# CLAUDE.md

This file provides guidance to Claude Code (claude.ai/code) when working with code in this repository.

## Project Purpose

UnrealDocGenerator is a tool for generating documentation from Unreal Engine C++ header files and exposing it to Claude via an MCP server for item-granularity lookups.

## Current State

Implementation complete. Scripts live in `docgen/`:
- `docgen/ue_parser.py` — Parses UE headers into dataclasses
- `docgen/ue_markdown.py` — Renders parsed data as Markdown (ultra-compact format, documented items only)
- `docgen/generate.py` — CLI entry point; two-pass pipeline (parse-all → build type index → render-all)
- `docgen/ue_mcp_server.py` — MCP server exposing 5 tools for item-granularity doc lookups
- `.mcp.json` — Registers the MCP server with Claude Code (stdio transport)

## Usage

```bash
python docgen/generate.py <input> [input2 ...] <output_dir>

python docgen/generate.py Runtime/Engine/ Runtime/AIModule/ docs/   # multiple directories
python docgen/generate.py Runtime/Engine/Classes/GameFramework/Actor.h docs/  # single file
```

Output: one `.md` per `.h` + `docs/type-index.txt` (compact `TypeName: path/to/File.md` lookup).

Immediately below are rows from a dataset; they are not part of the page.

(* ===== verification/ClientExecution.v ===== *)
(** What the executions of the client send to the native session: a paged query
    read to its end with [for await], and a batch. *)
From S2P Require Import Prelude.
From S2P Require Import JsNum.
From S2P Require Import JsStr.
From S2P Require Import LongLib.
From S2P Require Import Utils.
From S2P Require Import JsVal.
From S2P Require Import TypeNames.
From S2P Require Import Encoder.
From S2P Require Import Options.
From S2P Require Import ExecOptions.
From S2P Require Import Results.
From S2P Require Import ResultsTheorems.
From S2P Require Import Concurrent.
From S2P Require Import Client.

(** ** Scripts *)

Lemma run_bind {W Er A B} (h : session W Er) (s : script A) (f : A -> script B) w :
  run h (s ≫= f) w =
    match run h s w with
    | (inl a, sent, w) => let '(out, sent', w) := run h (f a) w in (out, sent ++ sent', w)
    | (inr e, sent, w) => (inr e, sent, w)
    end.
Proof.
  revert w. induction s as [a|e|r k IH]; intros w.
  - cbn. by destruct (run h (f a) w) as [[? ?] ?].
  - done.
  - change (Await r k ≫= f) with (Await r (fun x => k x ≫= f)). cbn [run].
    destruct (h r w) as [[a|e] w']; [|done]. rewrite IH. destruct (run h (k a) w') as [[[b|e] t] w'']; [|done].
    by destruct (run h (f b) w'') as [[? ?] ?].
Qed.

(** A step that does not ask the session. *)
Lemma run_bind_done {W Er A B} (h : session W Er) (s : script A) (f : A -> script B) w a :
  run h s w = (inl a, [], w) -> run h (s ≫= f) w = run h (f a) w.
Proof. intros E. rewrite run_bind, E. by destruct (run h (f a) w) as [[? ?] ?]. Qed.

Lemma run_bind_sent {W Er A B} (h : session W Er) (s : script A) (f : A -> script B) w a sent w' :
  run h s w = (inl a, sent, w') -> run h (s ≫= f) w = let '(out, sent', w) := run h (f a) w' in (out, sent ++ sent', w).
Proof. intros E. by rewrite run_bind, E. Qed.

Lemma run_bind_raise {W Er A B} (h : session W Er) (s : script A) (f : A -> script B) w e sent w' :
  run h s w = (inr e, sent, w') -> run h (s ≫= f) w = (inr e, sent, w').
Proof. intros E. by rewrite run_bind, E. Qed.

Section executions.
Context `{LongLib} {P R : Type} `{EqDecision P} {W Er : Type}.
Context (alloc scratch : list Z) (toString_ toFixed20 : number -> jsstr) (encoder : Encoder).
Context (h : session W Er).

Abbreviation options := (DefaultExecutionOptions P R).
Abbreviation paged_script := (rustyPaged alloc scratch toString_ toFixed20 encoder (P := P) (R := R)).
Abbreviation encode_all := (encodeParams alloc scratch toString_ toFixed20 encoder).

(** The native options, and the options that hold them: the other fields are
    the same. *)
Lemma getRustOptions_wrapped (o o' : options) :
  wrapOptionsIfNotWrappedYet o = Ok o' ->
  isPrepared o' = isPrepared o /\ isPaged o' = isPaged o /\ getHints o' = getHints o /\ getPageState o' = getPageState o /\
  exists w0, getRustOptions o' = Ok (w0, o').
Proof.
  unfold getRustOptions, wrapOptionsIfNotWrappedYet. destruct (eo_rustWrapper o) as [w1|] eqn:E.
  - intros [= <-]. rewrite E. cbn. rewrite E. eauto 6.
  - intros (w1 & _ & [= <-])%bind_ok. cbn. eauto 6.
Qed.

(** The request of a page, and its answer. *)
Definition page_request (prepared : bool) (q : jsstr) (encs : list encoded) (w0 : rust_query_options) (page : option (list Z)) : request :=
  if prepared then ExecuteSinglePage q encs w0 page else QuerySinglePage q encs w0 page.

Definition page_answer (prepared : bool) (q : jsstr) (encs : list encoded) (w0 : rust_query_options) (page : option (list Z)) (w : W)
    : ((native_result * option (list Z)) + Er) * W :=
  if prepared then h (ExecuteSinglePage q encs w0 page) w else h (QuerySinglePage q encs w0 page) w.

(** What a page answer becomes, with [nextPageAsync] on the variables [f]. *)
Definition page_outcome (f : next_page_function) (a : (native_result * option (list Z)) + Er)
    : (paged * option (next_page_function (P := P) (R := R))) + (js_error + Er) :=
  match a with
  | inl (r, next) =>
      match ResultSet_new r (Some next) with
      | Ok rs => inl (mkPaged next rs, match next with Some _ => Some f | None => None end)
      | Throw e => inr (inl e)
      end
  | inr e => inr (inr e)
  end.

(** The query of an execution once its types are known. *)
Definition query_ready (prepared : bool) (q : jsstr) (types : list column_type) : query_text :=
  if prepared then Prepared types q else QueryString q.

(** The types against which the parameters are encoded. *)
Definition hints_ready (o : options) (types : list column_type) : result (list hint) :=
  if truthy (isPrepared o) then Ok (map HintType types) else to_hints (getHints o).

Lemma run_page query params (o : options) (r : native_result) next w :
  run h (rs ← lift (ResultSet_new r (Some next));
         Return (mkPaged next rs, match next with Some _ => Some (mkNextPage query params o) | None => None end)) w =
    (page_outcome (mkNextPage query params o) (inl (r, next)), [], w).
Proof. unfold page_outcome. by destruct (ResultSet_new r (Some next)). Qed.

(** One page, once the types are known. *)
Lemma rustyPaged_ready q types params (o : options) w0 hints encs page w :
  getRustOptions o = Ok (w0, o) -> hints_ready o types = Ok hints -> encode_all hints params = Ok encs ->
  match params with ObjectParams _ => False | _ => True end ->
  run h (paged_script true (query_ready (truthy (isPrepared o)) q types) params o page) w =
    let '(a, w') := page_answer (truthy (isPrepared o)) q encs w0 (page_to_send o page) w in
    (page_outcome (mkNextPage (query_ready (truthy (isPrepared o)) q types) params o) a, [page_request (truthy (isPrepared o)) q encs w0 (page_to_send o page)], w').
Proof.
  unfold hints_ready, query_ready, page_answer, page_request, rustyPaged. intros Ho Hh He Hp.
  replace (negb (truthy (isPrepared o)) && match params with ObjectParams _ => true | _ => false end) with false by (destruct params; by rewrite ?andb_false_r).
  rewrite (run_bind_done _ _ _ _ tt) by done. rewrite (run_bind_done _ _ _ _ (w0, o)) by (by rewrite Ho). cbv beta iota.
  destruct (truthy (isPrepared o)).
  - injection Hh as <-. rewrite run_bind. rewrite (run_bind_done _ _ _ _ (types, q)) by done. cbv beta iota.
    rewrite (run_bind_done _ _ _ _ encs) by (by rewrite He). cbn [run].
    destruct (h _ w) as [[[r next]|e] w']; [|done]. cbv beta iota. by rewrite run_page.
  - rewrite run_bind. rewrite (run_bind_done _ _ _ _ hints) by (by rewrite Hh).
    rewrite (run_bind_done _ _ _ _ encs) by (by rewrite He). cbn [run].
    destruct (h _ w) as [[[r next]|e] w']; [|done]. cbv beta iota. by rewrite run_page.
Qed.

(** The requests before the first page, and the state after them. *)
Definition connect_requests (connected : bool) : list request := if connected then [] else [Connect].
Definition prepare_requests (prepared : bool) (q : jsstr) : list request := if prepared then [PrepareStatement q] else [].

Definition connects (connected : bool) (w w' : W) : Prop := if connected then w' = w else h Connect w = (inl tt, w').
Definition prepares (prepared : bool) (q : jsstr) (w : W) (types : list column_type) (w' : W) : Prop :=
  if prepared then exists l, h (PrepareStatement q) w = (inl l, w') /\ types = map convertComplexType l else w' = w.

(** The first page: the client connects and the statement is prepared. *)
Lemma rustyPaged_first connected q types params (o : options) w0 page w w1 w2 :
  getRustOptions o = Ok (w0, o) -> match params with ObjectParams _ => False | _ => True end ->
  connects connected w w1 -> prepares (truthy (isPrepared o)) q w1 types w2 ->
  run h (paged_script connected (QueryString q) params o page) w =
    let '(out, sent, w') := run h (paged_script true (query_ready (truthy (isPrepared o)) q types) params o page) w2 in
    (out, connect_requests connected ++ prepare_requests (truthy (isPrepared o)) q ++ sent, w').
Proof.
  unfold rustyPaged, query_ready, prepares. intros Ho Hp Hc Hq.
  replace (negb (truthy (isPrepared o)) && match params with ObjectParams _ => true | _ => false end) with false by (destruct params; by rewrite ?andb_false_r).
  assert (E : run h (ensure_connected connected) w = (inl tt, connect_requests connected, w1)).
  { destruct connected; cbn in *; [by subst|by rewrite Hc]. }
  rewrite (run_bind_sent _ _ _ _ _ _ _ E), (run_bind_done _ (ensure_connected true) _ _ tt) by done.
  rewrite !(run_bind_done _ (lift (getRustOptions o)) _ _ (w0, o)) by (by rewrite Ho). cbv beta iota.
  destruct (truthy (isPrepared o)).
  - destruct Hq as (l & Hl & ->). rewrite !(run_bind h (_ ← prepare_text _; _)).
    rewrite (run_bind_done h (prepare_text (Prepared _ q)) _ _ (map convertComplexType l, q)) by done.
    rewrite (run_bind_sent h (prepare_text (QueryString q)) _ _ (map convertComplexType l, q) [PrepareStatement q] w2) by (cbn; by rewrite Hl).
    cbv beta iota. destruct (run h (encoded ← _; _) w2) as [[[[[r next] query]|e] sent] w']; [|done]. cbv beta iota.
    destruct (run h _ w') as [[out sent'] w'']. done.
  - subst w2. by destruct (run h _ w1) as [[out sent] w'].
Qed.

(** The pages that a session serves: the state asked for and the rows of each
    page, and the session afterwards. *)
Inductive served (prepared : bool) (q : jsstr) (encs : list encoded) (w0 : rust_query_options) :
    option (list Z) -> W -> list (option (list Z) * list Row) -> W -> Prop :=
  | served_last page w r w' rs rows :
      page_answer prepared q encs w0 page w = (inl (r, None), w') ->
      ResultSet_new r (Some None) = Ok rs -> rs_rows rs = Some rows ->
      served prepared q encs w0 page w [(page, rows)] w'
  | served_more page w r state w1 rs rows l w' :
      page_answer prepared q encs w0 page w = (inl (r, Some state), w1) ->
      ResultSet_new r (Some (Some state)) = Ok rs -> rs_rows rs = Some rows ->
      served prepared q encs w0 (Some state) w1 l w' ->
      served prepared q encs w0 page w ((page, rows) :: l) w'.

(** [nextPageAsync] of a result, if it has one, on the session and the requests
    so far, while the client is connected; the errors of the session are those of
    the driver. *)
Definition fetch_page (to_error : Er -> js_error) (f : option (next_page_function (P := P) (R := R)))
    : option (list Z -> W * list request -> result ResultSet * (W * list request)) :=
  (fun f state w =>
    let '(out, sent, w') := run h (nextPageAsync alloc scratch toString_ toFixed20 encoder true f state) w.1 in
    (match out with inl (rs, _) => Ok rs | inr (inl e) => Throw e | inr (inr e) => Throw (to_error e) end, (w', w.2 ++ sent))) <$> f.

Lemma ResultSet_new_state r s rs : ResultSet_new r (Some s) = Ok rs -> rs_rawPageState rs = s.
Proof. unfold ResultSet_new. intros (rows & _ & (t & _ & [= <-])%bind_ok)%bind_ok. done. Qed.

The last argument is always the output directory. All preceding arguments are inputs (files or directories, processed recursively).

## MCP Server

`docgen/ue_mcp_server.py` exposes 5 tools Claude can call directly:

| Tool | Purpose |
|---|---|
| `search_types(pattern)` | Regex search over `type-index.txt` — locate a type before fetching details |
| `get_class_overview(class_name)` | Compact view: description + inherits + property/function name lists |
| `get_member(class_name, member_name)` | Full doc for one function or property (all overloads) |
| `get_file(relative_path)` | Full `.md` file — use when you need delegates, enums, or multiple classes |
| `search_source(pattern, path_hint)` | Grep UE source `.h` files via `$UE_ENGINE_ROOT` |

Requires `pip install mcp`. Reads `$UE_DOCS_PATH`; `search_source` also requires `$UE_ENGINE_ROOT`.

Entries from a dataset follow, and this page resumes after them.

(** The tree stands for the map. *)
Record represents (t : Tree K V) (m : gmap (list K) V) : Prop := mkRepresents {
  rep_wf : wf (tree_root t);
  rep_root : node_key (tree_root t) = [];
  rep_lookup : forall keys, tree_lookup t keys = m !! keys;
  rep_length : (tree_length t <= size m)%nat;
  rep_emitted : tree_emitted t = seq 1 (tree_length t) }.

Lemma new_represents : represents Tree_new ∅.
Proof. constructor; [by repeat constructor|done| |cbn; lia|done]. intros [|k keys]; by rewrite lookup_empty. Qed.

Lemma walk_key n items value : node_key n = [] -> node_key (getOrCreate_walk n items value).1.2 = [].
Proof.
  destruct n as [key v es]. cbn [node_key]. intros ->. cbn [getOrCreate_walk node_key tail compare_key].
  destruct items as [|x items]; [by destruct v, es|].
  by destruct (find_edge _ x es) as [[[r es'] a]|].
Qed.

Lemma getOrCreate_represents t m keys value :
  represents t m -> keys <> [] ->
  let '(r, t') := getOrCreate t keys value in
  let u := default value (m !! keys) in r = Some u /\ represents t' (<[keys := u]> m).
Proof.
  intros R Hk. unfold getOrCreate.
  pose proof (walk_stored (tree_root t) keys value (rep_wf t m R) (or_intror (conj (rep_root t m R) Hk))) as S.
  pose proof (walk_key (tree_root t) keys value (rep_root t m R)) as Hkey.
  destruct (getOrCreate_walk (tree_root t) keys value) as [[r n'] added]. cbn [fst snd] in Hkey.
  pose proof (rep_lookup t m R keys) as Hl. unfold tree_lookup in Hl.
  pose proof (st_result _ _ _ _ _ _ S) as Hr. rewrite Hl in Hr. split; [done|].
  pose proof (st_added _ _ _ _ _ _ S) as Ha. rewrite Hl in Ha.
  assert (E : let t' := Nat.iter added _onItemAdded (mkTree n' (tree_length t) (tree_emitted t)) in
    tree_root t' = n' /\ tree_length t' = (tree_length t + added)%nat /\ tree_emitted t' = seq 1 (tree_length t + added)).
  { cbn zeta. assert (added = 0 \/ added = 1)%nat as [->| ->] by (destruct (m !! keys); lia); cbn;
      rewrite (rep_emitted t m R), ?Nat.add_0_r, ?Nat.add_1_r; split_and!; [done..|]. by rewrite seq_S. }
  destruct E as (E1 & E2 & E3). constructor.
  - rewrite E1. apply (st_wf _ _ _ _ _ _ S).
  - by rewrite E1.
  - intros j. unfold tree_lookup. rewrite E1, (st_lookup _ _ _ _ _ _ S). case_decide as Hj.
    + subst j. by rewrite lookup_insert_eq.
    + rewrite lookup_insert_ne by done. apply (rep_lookup t m R).
  - rewrite E2. pose proof (rep_length t m R). destruct (m !! keys) as [u|] eqn:Hm.
    + rewrite insert_id by done. lia.
    + rewrite map_size_insert_None by done. lia.
  - by rewrite E2, E3.
Qed.

(** C16: the radix tree of the mapper's caches refines a map from sequences of
    keys to values: any calls of [getOrCreate] with keys give, each, the value
    that was stored first under the same keys, or the new one; the tree then
    holds the same values as the map, its edges stay distinct and useful, and
    [length], which counts what was emitted, is at most the number of items. *)
Theorem getOrCreate_refines_map (calls : list (list K * V)) (Hkeys : Forall (fun c => c.1 <> []) calls) :
  let '(rs, t) := tree_run Tree_new calls in
  let '(us, m) := map_run ∅ calls in
  rs = Some <$> us /\ represents t m.
Proof.
  assert (G : forall t m, represents t m ->
    let '(rs, t) := tree_run t calls in let '(us, m) := map_run m calls in rs = Some <$> us /\ represents t m).
  2: apply G, new_represents.
  induction Hkeys as [|[keys value] calls Hk _ IH]; intros t m R; cbn [tree_run map_run]; [done|].
  pose proof (getOrCreate_represents t m keys value R Hk) as S.
  destruct (getOrCreate t keys value) as [r t']. destruct S as [-> R']. specialize (IH _ _ R').
  destruct (tree_run t' calls) as [rs t''], (map_run _ calls) as [us m']. destruct IH as [-> ?]. done.
Qed.
End refinement.

Lemma getOrCreate_refines_map_witness :
  let calls := [([1; 2; 3]%nat, 10); ([1; 2; 4]%nat, 20); ([1; 2]%nat, 30); ([1; 2]%nat, 40); ([1; 2; 4]%nat, 50)] in
  Forall (fun c : list nat * Z => c.1 <> []) calls /\ (tree_run Tree_new calls).1 = Some <$> (map_run ∅ calls).1.
Proof.
  cbv zeta. match goal with |- ?P /\ _ => assert (H : P) by (repeat constructor; done) end. split; [exact H|].
  pose proof (getOrCreate_refines_map _ H) as R.
  destruct (tree_run _ _) as [rs t], (map_run _ _) as [us m]. apply R.
Defined.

Typical query flow: `search_types` → `get_class_overview` → `get_member` (~3 calls, ~15 lines vs ~100 lines for a full file read).

## Architecture Notes

- Parser uses a **position-based scanner**, not line-by-line regex, to handle nested braces correctly.
- `find_matching_close()` extracts balanced `{}`/`()` while skipping `//`, `/* */`, and string literals.
- Only items with actual C++ doc comments (`/** */`) are included in output (`_has_doc()` filter).
- Two-pass pipeline in `generate.py`: Pass 1 parses all files, Pass 2 renders with cross-reference links.
- Multi-input: each `(header, base)` pair tracks its own base dir for correct relative output paths.
- Inline cross-references: base class names linked to their `.md` when in corpus (`_make_type_link()`).
- Deprecated functions excluded from output (`not f.is_deprecated` in visibility filter).
- Enums with no value descriptions use compact inline format (`Values: A, B, C`) instead of a table.
- Placeholder descriptions (`------//`) filtered by `_PLACEHOLDER_RE` in `_fn_body()`.

## Critical Gotchas

- **Never** use `\s` inside a `[...]` character class with `*?` on C++ source — causes catastrophic regex backtracking. Use line-based scanning instead.
- Identifier regex must be `r'\w+'`, **not** `r'[\w:~]+'` — the latter consumes `public:` as one token, breaking access specifier detection (all members become `private`).
- Module name casing: use `_caps_to_camel()` (not `.title()`) — `AIMODULE.title()` → `Aimodule` instead of `AIModule`.